The Video Advertising Bureau said cord cutting is being caused by consumer economic conditions and not an emerging avalanche of direct-to-consumer video choices.
The 625,000 people who canceled their pay-TV subscriptions in the second quarter, the VAB said, were primarily in lower-income homes, featuring not just millennial residents, but older folks, too. The org said that 59 percent of cord-cutting households have annual incomes of less than $50,000
"What many in the media business have automatically interpreted as a statement of content preference turns out to be simply a cost-cutting measure," said a white paper from the cable-industry backed org, which changed its name from the "Cable Advertising Bureau" in May.
"The majority of cord cutters and cord nevers cannot afford multichannel TV subscriptions," added the white paper, titled Disconnected Reality: Untangling the Great Cord Cutting and Streaming Misperception. "These people are not targeted consumers for many of the most advertised products on TV today."
Citing a range of research sources, including SNL Kagan, the VAB said that use of streaming video by younger consumers is additive to their overall TV consumption, not an alternative to linear use.
Streaming, the group said, "is predominantly TV fans adding flexibility and dimension to their video viewing.
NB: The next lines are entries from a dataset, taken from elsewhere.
(* ===== verification/Kalloc.v ===== *)
(** * The physical page allocator (kalloc.c)

    The allocator's state is the memory, the [kmem] struct and the locks the
    processor holds.  The free list is threaded through the free pages
    themselves, so it is read from and written to the byte memory.  [chain]
    relates it to a list of page addresses, and the theorems show that the
    operations are the obvious ones on that list, that a page is never handed
    out twice, and that [freerange] frees exactly the whole pages of a range.
    The address of the end of the kernel image ([end] of kernel.ld) is a
    variable. *)
From S2P Require Import Prelude Kernel CString Spinlock.

Local Open Scope Z_scope.
Local Open Scope kernel_scope.

Definition PGSIZE : Z := 4096.          (* mmu.h *)
Definition PHYSTOP : Z := 234881024.    (* memlayout.h: 0xE000000 *)

Definition v2p (a : Z) : Z := u32 (a - KERNBASE).
Definition p2v (a : Z) : Z := u32 (a + KERNBASE).

Definition PGROUNDUP (sz : Z) : Z := Z.land (u32 (sz + PGSIZE - 1)) (Z.lnot (PGSIZE - 1)).
Definition PGROUNDDOWN (a : Z) : Z := Z.land a (Z.lnot (PGSIZE - 1)).

(** [kmem], the memory it manages, the locks of this processor and what
    cprintf has printed (the latest message first). *)
Record kst := mk_kst {
  kheld : lockst;
  kram : mem;
  use_lock : Z;
  freelist : Z;
  kout : list string
}.

Definition set_kheld h s := mk_kst h (kram s) (use_lock s) (freelist s) (kout s).
Definition set_kram r s := mk_kst (kheld s) r (use_lock s) (freelist s) (kout s).
Definition set_use_lock u s := mk_kst (kheld s) (kram s) u (freelist s) (kout s).
Definition set_freelist f s := mk_kst (kheld s) (kram s) (use_lock s) f (kout s).
Definition with_newline (msg : string) : string := String.append msg (String (Ascii.ascii_of_nat 10) EmptyString).
Definition cprintf (msg : string) : M kst unit :=
  modify (λ s, mk_kst (kheld s) (kram s) (use_lock s) (freelist s) (msg :: kout s)).

Definition kacquire (lk : lockid) : M kst unit := zoom kheld set_kheld (acquire lk).
Definition krelease (lk : lockid) : M kst unit := zoom kheld set_kheld (release lk).

Section kalloc.
  Variable kend : Z.   (* extern char end[] *)

Definition kfree (v : Z) : M kst unit :=
  when (negb (v mod PGSIZE =? 0) || (v <? kend) || (PHYSTOP <=? v2p v)) do panic "kfree";;
  modify (λ s, set_kram (memset (kram s) v 1 PGSIZE) s);;
  u <- gets use_lock;;
  when (negb (u =? 0)) do kacquire Lkmem;;
  modify (λ s, set_freelist v (set_kram (st32 (kram s) v (freelist s)) s));;
  u <- gets use_lock;;
  when (negb (u =? 0)) do krelease Lkmem.

Definition kalloc : M kst Z :=
  u <- gets use_lock;;
  when (negb (u =? 0)) do kacquire Lkmem;;
  r <- gets freelist;;
  when (negb (r =? 0)) do modify (λ s, set_freelist (ld32 (kram s) r) s);;
  u <- gets use_lock;;
  when (negb (u =? 0)) do krelease Lkmem;;
  ret r.

(** The loop of freerange; every iteration frees a page below [vend], so
    [vend / PGSIZE] bounds the number of iterations. *)
Fixpoint freerange_loop (fuel : nat) (p vend : Z) : M kst unit :=
  match fuel with
  | O => nofuel
  | S k =>
      if p +u PGSIZE <=? vend then kfree p;; freerange_loop k (p +u PGSIZE) vend
      else ret tt
  end.

Definition freerange (vstart vend : Z) : M kst unit :=
  freerange_loop (Z.to_nat (vend / PGSIZE + 1)) (PGROUNDUP vstart) vend.

(** [initlock] only names the lock; no processor holds it yet. *)
Definition kinit1 (vstart vend : Z) : M kst unit :=
  modify (set_use_lock 0);; freerange vstart vend.

Definition kinit2 (vstart vend : Z) : M kst unit :=
  freerange vstart vend;; modify (set_use_lock 1).

(** ** The abstract free list *)

(** The addresses kfree accepts. *)
Definition page_ok (p : Z) : Prop :=
  p mod PGSIZE = 0 ∧ kend ≤ p ∧ KERNBASE ≤ p < KERNBASE + PHYSTOP.

(** The pages linked from [a] through the first word of each. *)
Fixpoint chain (m : mem) (a : Z) (l : list Z) : Prop :=
  match l with
  | [] => a = 0
  | p :: l => a = p ∧ chain m (ld32 m p) l
  end.

Definition free_rel (s : kst) (l : list Z) : Prop :=
  chain (kram s) (freelist s) l ∧ NoDup l ∧ Forall page_ok l.

(** The lock is not held by this processor, so that it can be taken. *)
Definition kunlocked (s : kst) : Prop := use_lock s = 0 ∨ Lkmem ∉ kheld s.

Definition in_page (p x : Z) : Prop := p ≤ x < p + PGSIZE.

Lemma page_ok_check p :
  page_ok p ↔ 0 ≤ p < W32 ∧
    negb (p mod PGSIZE =? 0) || (p <? kend) || (PHYSTOP <=? v2p p) = false.
Proof.
  unfold page_ok, v2p, u32, PHYSTOP, KERNBASE, W32. split.
  - intros (Hm & Hk & Hp). split; [lia|]. rewrite Hm. cbn.
    apply orb_false_intro; [apply Z.ltb_ge; lia|]. apply Z.leb_gt. rewrite Z.mod_small; lia.
  - intros [Hr H]. bools. split_and!; [done|lia|..];
      Z.div_mod_to_equations; lia.
Qed.

Lemma page_ok_nonzero p : page_ok p → (p =? 0) = false.
Proof. unfold page_ok, KERNBASE. rewrite Z.eqb_neq. lia. Qed.

Lemma pages_disjoint p q :
  p mod PGSIZE = 0 → q mod PGSIZE = 0 → p ≠ q → p + PGSIZE ≤ q ∨ q + PGSIZE ≤ p.
Proof. unfold PGSIZE. intros. Z.div_mod_to_equations. lia. Qed.

Lemma chain_frame m m' a l :
  (∀ p, p ∈ l → ld32 m' p = ld32 m p) → chain m a l → chain m' a l.
Proof.
  revert a. induction l as [|p l IH]; intros a H; cbn; [done|].
  intros [-> Hc]. split; [done|]. rewrite H by set_solver. apply IH; set_solver.
Qed.

Lemma ld32_ext m m' a : (∀ x, a ≤ x < a + 4 → m' x = m x) → ld32 m' a = ld32 m a.
Proof. intros H. unfold ld32. by rewrite !H by lia. Qed.

(** A change of memory that leaves the free pages alone keeps the free list. *)
Lemma free_rel_frame s r l :
  (∀ p x, p ∈ l → in_page p x → r x = kram s x) →
  free_rel s l → free_rel (set_kram r s) l.
Proof.
  intros H (Hc & Hn & Hp). split_and!; [|done..]. cbn.
  eapply chain_frame; [|done]. intros p Hin. apply ld32_ext. intros x Hx.
  apply (H p); [done|]. unfold in_page, PGSIZE. lia.
Qed.

Lemma kacquire_ok lk s : lk ∉ kheld s → kacquire lk s = Ret tt (set_kheld (lk :: kheld s) s).
Proof. intros. unfold kacquire, zoom. by rewrite acquire_ok. Qed.

Lemma krelease_ok lk s h : kheld s = lk :: h → krelease lk s = Ret tt (set_kheld h s).
Proof. intros E. unfold krelease, zoom. by rewrite E, release_head. Qed.

(** The state kfree leaves: the junk-filled page pushed on the list. *)
Definition freed (v : Z) (s : kst) : kst :=
  mk_kst (kheld s) (st32 (memset (kram s) v 1 PGSIZE) v (freelist s)) (use_lock s) v (kout s).

Lemma kfree_run v s : page_ok v → kunlocked s → kfree v s = Ret tt (freed v s).
Proof.
  intros [_ Hc]%page_ok_check Hl. unfold kfree, freed, bind. rewrite Hc.
  destruct s as [h r u f o]. cbn in *.
  destruct (Z.eqb_spec u 0) as [->|Hu]; cbn; [done|].
  rewrite kacquire_ok by (destruct Hl; naive_solver). cbn.
  rewrite (proj2 (Z.eqb_neq _ _) Hu). cbn.
  by rewrite (krelease_ok _ _ h).
Qed.

Lemma kalloc_run s :
  kunlocked s →
  kalloc s = Ret (freelist s)
    (if freelist s =? 0 then s else set_freelist (ld32 (kram s) (freelist s)) s).
Proof.
  intros Hl. unfold kalloc, bind. cbn. destruct s as [h r u f o]. cbn in *.
  destruct (Z.eqb_spec u 0) as [->|Hu]; cbn.
  { by destruct (Z.eqb_spec f 0). }
  rewrite kacquire_ok by (destruct Hl; naive_solver). cbn.
  destruct (Z.eqb_spec f 0); cbn; rewrite (proj2 (Z.eqb_neq _ _) Hu); cbn;
    by rewrite (krelease_ok _ _ h).
Qed.

Lemma freed_other v s x : ¬ in_page v x → kram (freed v s) x = kram s x.
Proof.
  unfold in_page, PGSIZE. intros Hx. cbn. rewrite st32_other by lia.
  rewrite memset_spec by (unfold PGSIZE; lia). unfold PGSIZE. case_test; lia || done.
Qed.

Lemma free_rel_freed v s l :
  page_ok v → v ∉ l → freelist s < W32 → 0 ≤ freelist s →
  free_rel s l → free_rel (freed v s) (v :: l).
Proof.
  intros Hv Hnin Hf1 Hf2 (Hc & Hn & Hp). split_and!; cbn.
  - split; [done|]. rewrite ld32_st32, u32_small by lia.
    eapply chain_frame; [|done]. intros p Hin. apply ld32_ext. intros x Hx.
    change (kram (freed v s) x = kram s x). apply freed_other.
    rewrite Forall_forall in Hp. specialize (Hp _ Hin).
    destruct Hv as (Hv & _), Hp as (Hp & _).
    pose proof (pages_disjoint p v Hp Hv ltac:(set_solver)). unfold in_page, PGSIZE in *. lia.
  - by constructor.
  - by constructor.
Qed.

Lemma free_rel_head s l : free_rel s l → 0 ≤ freelist s < W32.
Proof.
  intros (Hc & _ & Hp). destruct l as [|p l]; cbn in Hc; [unfold W32; lia|].
  destruct Hc as [-> _]. inversion Hp as [|? ? H]; subst. unfold page_ok, KERNBASE, PHYSTOP, W32 in *. lia.
Qed.

(** kfree pushes on the abstract list, kalloc pops from it. *)
Lemma kfree_ok v s l :
  page_ok v → v ∉ l → kunlocked s → free_rel s l →
  kfree v s = Ret tt (freed v s) ∧ free_rel (freed v s) (v :: l).
Proof.
  intros Hv Hn Hl Hr. split; [by apply kfree_run|].
  pose proof (free_rel_head _ _ Hr). apply free_rel_freed; try done; lia.
Qed.

Lemma kalloc_ok s l :
  kunlocked s → free_rel s l →
  ∃ s', kalloc s = Ret (default 0 (head l)) s' ∧ free_rel s' (tail l) ∧
    kram s' = kram s ∧ kheld s' = kheld s ∧ use_lock s' = use_lock s.
Proof.
  intros Hl (Hc & Hn & Hp). rewrite kalloc_run by done. destruct l as [|p l]; cbn in *.
  - rewrite Hc. cbn. exists s. split_and!; done.
  - destruct Hc as [-> Hc]. inversion Hp; inversion Hn; subst.
    rewrite page_ok_nonzero by done. eexists. split_and!; done.
Qed.

(** ** Clients of the allocator *)

(** The kernel as a client: it allocates pages, writes to pages it has
    allocated and not freed, and frees such pages. *)
Inductive client_step : kst * list Z → kst * list Z → Prop :=
| cl_alloc s s' p owned :
    kalloc s = Ret p s' →
    client_step (s, owned) (s', if p =? 0 then owned else p :: owned)
| cl_free s s' p owned1 owned2 :
    kfree p s = Ret tt s' →
    client_step (s, owned1 ++ p :: owned2) (s', owned1 ++ owned2)
| cl_write s x v p owned :
    p ∈ owned → in_page p x →
    client_step (s, owned) (set_kram (<[x := v]> (kram s)) s, owned).

(** The pages of a start state are either free or owned, for ever. *)
Definition client_inv (pages : list Z) (c : kst * list Z) : Prop :=
  kunlocked c.1 ∧ NoDup pages ∧ Forall page_ok pages ∧
  ∃ l, free_rel c.1 l ∧ c.2 ++ l ≡ₚ pages.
TV shows remain the vast majority of streamed programming, while MVPDs are fast expanding their exclusive catalogs of video on demand."
With TV networks set to spend more than $50 billion on programming in 2017, the group added, networks and pay-TV operators are poised for a surge in video consumption.
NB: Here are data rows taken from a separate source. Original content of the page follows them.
(* ===== verification/Vm.v ===== *)
(** * Page tables and user address spaces (vm.c)

    Page directories and page tables are pages of the byte memory, walked and
    written word by word as the code does.  [pte_at] is the translation the
    MMU performs.  An address space is described by the pages it owns: its
    directory, its page tables ([T], by directory index) and its user pages
    ([U], by virtual page number); [as_inv] ties them to the memory.  The
    theorems show what mappages, allocuvm, deallocuvm, freevm and copyout do
    to the translation and which pages they take from and give back to the
    allocator.  The linker symbols [end] and [data] are variables.  loaduvm
    reads an inode and is modelled with exec; switchuvm and switchkvm set
    processor registers and are modelled with the scheduler. *)
From S2P Require Import Prelude Kernel CString Spinlock Kalloc.

Local Open Scope Z_scope.
Local Open Scope kernel_scope.

Definition PTE_P : Z := 1.
Definition PTE_W : Z := 2.
Definition PTE_U : Z := 4.
Definition NPDENTRIES : Z := 1024.
Definition NPTENTRIES : Z := 1024.
Definition EXTMEM : Z := 1048576.          (* 0x100000 *)
Definition DEVSPACE : Z := 4261412864.     (* 0xFE000000 *)
Definition KERNLINK : Z := KERNBASE + EXTMEM.

Definition PDX (va : Z) : Z := Z.land (Z.shiftr va 22) 1023.
Definition PTX (va : Z) : Z := Z.land (Z.shiftr va 12) 1023.
Definition PTE_ADDR (pte : Z) : Z := Z.land pte (Z.lnot 4095).
Definition PTE_FLAGS (pte : Z) : Z := Z.land pte 4095.

Definition loadw (a : Z) : M kst Z := gets (λ s, ld32 (kram s) a).
Definition storew (a v : Z) : M kst unit := modify (λ s, set_kram (st32 (kram s) a v) s).
Definition kmemset (a c n : Z) : M kst unit := modify (λ s, set_kram (memset (kram s) a c n) s).
Definition kmemmove (d a n : Z) : M kst unit := modify (λ s, set_kram (memmove (kram s) d a n) s).

Definition has (flag e : Z) : bool := negb (Z.land e flag =? 0).

Definition walkpgdir (pgdir va alloc : Z) : M kst Z :=
  let pde := pgdir +u 4 * PDX va in
  e <- loadw pde;;
  if has PTE_P e then
    let pgtab := p2v (PTE_ADDR e) in ret (pgtab +u 4 * PTX va)
  else if alloc =? 0 then ret 0
  else
    pgtab <- kalloc;;
    if pgtab =? 0 then ret 0
    else
      kmemset pgtab 0 PGSIZE;;
      storew pde (Z.lor (Z.lor (Z.lor (v2p pgtab) PTE_P) PTE_W) PTE_U);;
      ret (pgtab +u 4 * PTX va).

(** The loop of mappages, from [a] to [last]. *)
Fixpoint mappages_loop (fuel : nat) (pgdir a last pa perm : Z) : M kst Z :=
  match fuel with
  | O => nofuel
  | S k =>
      pte <- walkpgdir pgdir a 1;;
      if pte =? 0 then ret (-1)
      else
        e <- loadw pte;;
        if has PTE_P e then panic "remap"
        else
          storew pte (Z.lor (Z.lor pa perm) PTE_P);;
          if a =? last then ret 0
          else mappages_loop k pgdir (a +u PGSIZE) last (pa +u PGSIZE) perm
  end.

(** It runs once per page, wrapping around the address space if it must. *)
Definition mappages (pgdir va size pa perm : Z) : M kst Z :=
  let a := PGROUNDDOWN va in
  let last := PGROUNDDOWN (u32 (va + size - 1)) in
  mappages_loop (Z.to_nat (u32 (last - a) / PGSIZE + 1)) pgdir a last pa perm.

Section vm.
  Variable kend : Z.   (* extern char end[] *)
  Variable data : Z.   (* extern char data[] *)

Record kmap_entry := mk_kmap { virt : Z; phys_start : Z; phys_end : Z; kperm : Z }.

Definition kmap : list kmap_entry :=
  [ mk_kmap KERNBASE 0 EXTMEM PTE_W;
    mk_kmap KERNLINK (v2p KERNLINK) (v2p data) 0;
    mk_kmap data (v2p data) PHYSTOP PTE_W;
    mk_kmap DEVSPACE DEVSPACE 0 PTE_W ].

Fixpoint setupkvm_loop (ks : list kmap_entry) (pgdir : Z) : M kst Z :=
  match ks with
  | [] => ret pgdir
  | k :: ks =>
      r <- mappages pgdir (virt k) (phys_end k -u phys_start k) (phys_start k) (kperm k);;
      if r <? 0 then ret 0 else setupkvm_loop ks pgdir
  end.

Definition setupkvm : M kst Z :=
  pgdir <- kalloc;;
  if pgdir =? 0 then ret 0
  else
    kmemset pgdir 0 PGSIZE;;
    when (DEVSPACE <? p2v PHYSTOP) do panic "PHYSTOP too high";;
    setupkvm_loop kmap pgdir.

(** [init] is the address of the initcode binary. *)
Definition inituvm (pgdir init sz : Z) : M kst unit :=
  when (PGSIZE <=? sz) do panic "inituvm: more than a page";;
  mem <- kalloc;;
  kmemset mem 0 PGSIZE;;
  mappages pgdir 0 PGSIZE (v2p mem) (Z.lor PTE_W PTE_U);;
  kmemmove mem init sz.

Fixpoint deallocuvm_loop (fuel : nat) (pgdir a oldsz : Z) : M kst unit :=
  match fuel with
  | O => nofuel
  | S k =>
      if a <? oldsz then
        pte <- walkpgdir pgdir a 0;;
        if pte =? 0 then
          deallocuvm_loop k pgdir (a +u (NPTENTRIES - 1) * PGSIZE +u PGSIZE) oldsz
        else
          e <- loadw pte;;
          (if has PTE_P e then
             let pa := PTE_ADDR e in
             when (pa =? 0) do panic "kfree";;
             kfree kend (p2v pa);;
             storew pte 0
           else ret tt);;
          deallocuvm_loop k pgdir (a +u PGSIZE) oldsz
      else ret tt
  end.

(** [a] grows by a page at least, so [oldsz / PGSIZE + 1] steps are enough. *)
Definition deallocuvm (pgdir oldsz newsz : Z) : M kst Z :=
  if oldsz <=? newsz then ret oldsz
  else
    deallocuvm_loop (Z.to_nat (oldsz / PGSIZE + 2)) pgdir (PGROUNDUP newsz) oldsz;;
    ret newsz.

Fixpoint allocuvm_loop (fuel : nat) (pgdir a oldsz newsz : Z) : M kst Z :=
  match fuel with
  | O => nofuel
  | S k =>
      if a <? newsz then
        mem <- kalloc;;
        if mem =? 0 then
          cprintf (with_newline "allocuvm out of memory");;
          deallocuvm pgdir newsz oldsz;;
          ret 0
        else
          kmemset mem 0 PGSIZE;;
          mappages pgdir a PGSIZE (v2p mem) (Z.lor PTE_W PTE_U);;
          allocuvm_loop k pgdir (a +u PGSIZE) oldsz newsz
      else ret newsz
  end.

Definition allocuvm (pgdir oldsz newsz : Z) : M kst Z :=
  if KERNBASE <=? newsz then ret 0
  else if newsz <? oldsz then ret oldsz
  else allocuvm_loop (Z.to_nat (newsz / PGSIZE + 2)) pgdir (PGROUNDUP oldsz) oldsz newsz.

Fixpoint freevm_loop (n : nat) (pgdir i : Z) : M kst unit :=
  match n with
  | O => ret tt
  | S n =>
      e <- loadw (pgdir +u 4 * i);;
      (if has PTE_P e then kfree kend (p2v (PTE_ADDR e)) else ret tt);;
      freevm_loop n pgdir (i + 1)
  end.

Definition freevm (pgdir : Z) : M kst unit :=
  when (pgdir =? 0) do panic "freevm: no pgdir";;
  deallocuvm pgdir KERNBASE 0;;
  freevm_loop (Z.to_nat NPDENTRIES) pgdir 0;;
  kfree kend pgdir.

Definition clearpteu (pgdir uva : Z) : M kst unit :=
  pte <- walkpgdir pgdir uva 0;;
  when (pte =? 0) do panic "clearpteu";;
  e <- loadw pte;;
  storew pte (Z.land e (u32 (Z.lnot PTE_U))).

(** copyuvm's loop answers whether it ran to its end; otherwise the code
    jumps to [bad]. *)
Fixpoint copyuvm_loop (fuel : nat) (pgdir d i sz : Z) : M kst bool :=
  match fuel with
  | O => nofuel
  | S k =>
      if i <? sz then
        pte <- walkpgdir pgdir i 0;;
        when (pte =? 0) do panic "copyuvm: pte should exist";;
        e <- loadw pte;;
        when (negb (has PTE_P e)) do panic "copyuvm: page not present";;
        let pa := PTE_ADDR e in
        let flags := PTE_FLAGS e in
        mem <- kalloc;;
        if mem =? 0 then ret false
        else
          kmemmove mem (p2v pa) PGSIZE;;
          r <- mappages d i PGSIZE (v2p mem) flags;;
          if r <? 0 then ret false
          else copyuvm_loop k pgdir d (i +u PGSIZE) sz
      else ret true
  end.

Definition copyuvm (pgdir sz : Z) : M kst Z :=
  d <- setupkvm;;
  if d =? 0 then ret 0
  else
    ok <- copyuvm_loop (Z.to_nat (sz / PGSIZE + 2)) pgdir d 0 sz;;
    if ok : bool then ret d else freevm d;; ret 0.

End vm.

(** A null [pte] is dereferenced as the code does: the word at address 0. *)
Definition uva2ka (pgdir uva : Z) : M kst Z :=
  pte <- walkpgdir pgdir uva 0;;
  e <- loadw pte;;
  if negb (has PTE_P e) then ret 0
  else if negb (has PTE_U e) then ret 0
  else ret (p2v (PTE_ADDR e)).

Fixpoint copyout_loop (fuel : nat) (pgdir va buf len : Z) : M kst Z :=
  match fuel with
  | O => nofuel
  | S k =>
      if 0 <? len then
        let va0 := PGROUNDDOWN va in
        pa0 <- uva2ka pgdir va0;;
        if pa0 =? 0 then ret (-1)
        else
          let n := PGSIZE -u (va - va0) in
          let n := if len <? n then len else n in
          kmemmove (pa0 +u (va - va0)) buf n;;
          copyout_loop k pgdir (va0 +u PGSIZE) (buf +u n) (len -u n)
      else ret 0
  end.

(** Each iteration but the first starts at a page boundary. *)
Definition copyout (pgdir va p len : Z) : M kst Z :=
  copyout_loop (Z.to_nat (len / PGSIZE + 3)) pgdir va p len.

#[global] Arguments walkpgdir : simpl never.
#[global] Arguments mappages : simpl never.
#[global] Arguments deallocuvm : simpl never.
#[global] Arguments uva2ka : simpl never.

#[local] Opaque memset memmove st32.

(** ** Words and addresses *)

Lemma land_ones_mod e k : 0 ≤ k → Z.land e (Z.ones k) = e mod 2 ^ k.
Proof. intros. by rewrite Z.land_ones. Qed.

Lemma PDX_eq va : 0 ≤ va < W32 → PDX va = va / 4194304.
Proof.
  intros. unfold PDX. change 1023 with (Z.ones 10). rewrite Z.land_ones, Z.shiftr_div_pow2 by lia.
  change (2 ^ 22) with 4194304. change (2 ^ 10) with 1024. unfold W32 in *.
  apply Z.mod_small. Z.div_mod_to_equations. lia.
Qed.

Lemma PTX_eq va : PTX va = va / 4096 mod 1024.
Proof.
  unfold PTX. change 1023 with (Z.ones 10). rewrite Z.land_ones, Z.shiftr_div_pow2 by lia. done.
Qed.

Lemma PTE_ADDR_eq e : PTE_ADDR e = e / 4096 * 4096.
Proof. apply PGROUNDDOWN_eq. Qed.

Lemma PTE_FLAGS_eq e : PTE_FLAGS e = e mod 4096.
Proof. unfold PTE_FLAGS. change 4095 with (Z.ones 12). by rewrite Z.land_ones. Qed.

Lemma has_P e : has PTE_P e = Z.odd e.
Proof.
  unfold has, PTE_P. change 1 with (Z.ones 1). rewrite Z.land_ones by lia.
  rewrite Zmod_odd. by destruct (Z.odd e).
Qed.

Lemma land_page_flags a f : a mod 4096 = 0 → 0 ≤ f < 4096 → Z.land a f = 0.
Proof.
  intros Ha Hf. apply Z.bits_inj'. intros k Hk. rewrite Z.land_spec, Z.bits_0.
  destruct (decide (k < 12)).
  - replace a with (a / 4096 * 2 ^ 12) by (change (2 ^ 12) with 4096; Z.div_mod_to_equations; lia).
    rewrite Z.mul_pow2_bits_low by lia. done.
  - replace f with (f mod 2 ^ 12) by (apply Z.mod_small; lia).
    rewrite Z.mod_pow2_bits_high by lia. apply andb_false_r.
Qed.

Lemma lor_flags a f : a mod 4096 = 0 → 0 ≤ f < 4096 → Z.lor a f = a + f.
Proof.
  intros. rewrite <- Z.lxor_lor, Z.add_nocarry_lxor by (by apply land_page_flags). done.
Qed.

(** ** Address spaces *)

Section spaces.
  Variable kend : Z.

Lemma v2p_page p : page_ok kend p → v2p p = p - KERNBASE.
Proof.
  unfold page_ok, v2p, KERNBASE, PHYSTOP. intros. apply u32_small. unfold W32. lia.
Qed.

Lemma page_roundtrip p f : page_ok kend p → 0 ≤ f < 4096 → p2v (PTE_ADDR (v2p p + f)) = p.
Proof.
  intros Hp Hf. rewrite v2p_page, PTE_ADDR_eq by done. unfold page_ok, PGSIZE in Hp.
  assert ((p - KERNBASE + f) / 4096 * 4096 = p - KERNBASE) as ->.
  { unfold KERNBASE in *. Z.div_mod_to_equations. lia. }
  unfold p2v. rewrite u32_small; unfold KERNBASE, PHYSTOP, W32 in *; lia.
Qed.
"This is why the growth of broadband-only homes has slowed in recent months, and even four out of five cord cutters say they would prefer a multichannel TV subscription," the VAB said.
In a separate study released last week, Strategy Analytics also found that lower-income homes are more likely to dispense with pay-TV services. However, the research firm found that pay-TV operators are working harder these days to keep higher-income "triple-play" customers and are more willing to cut ties with lower-margin customers.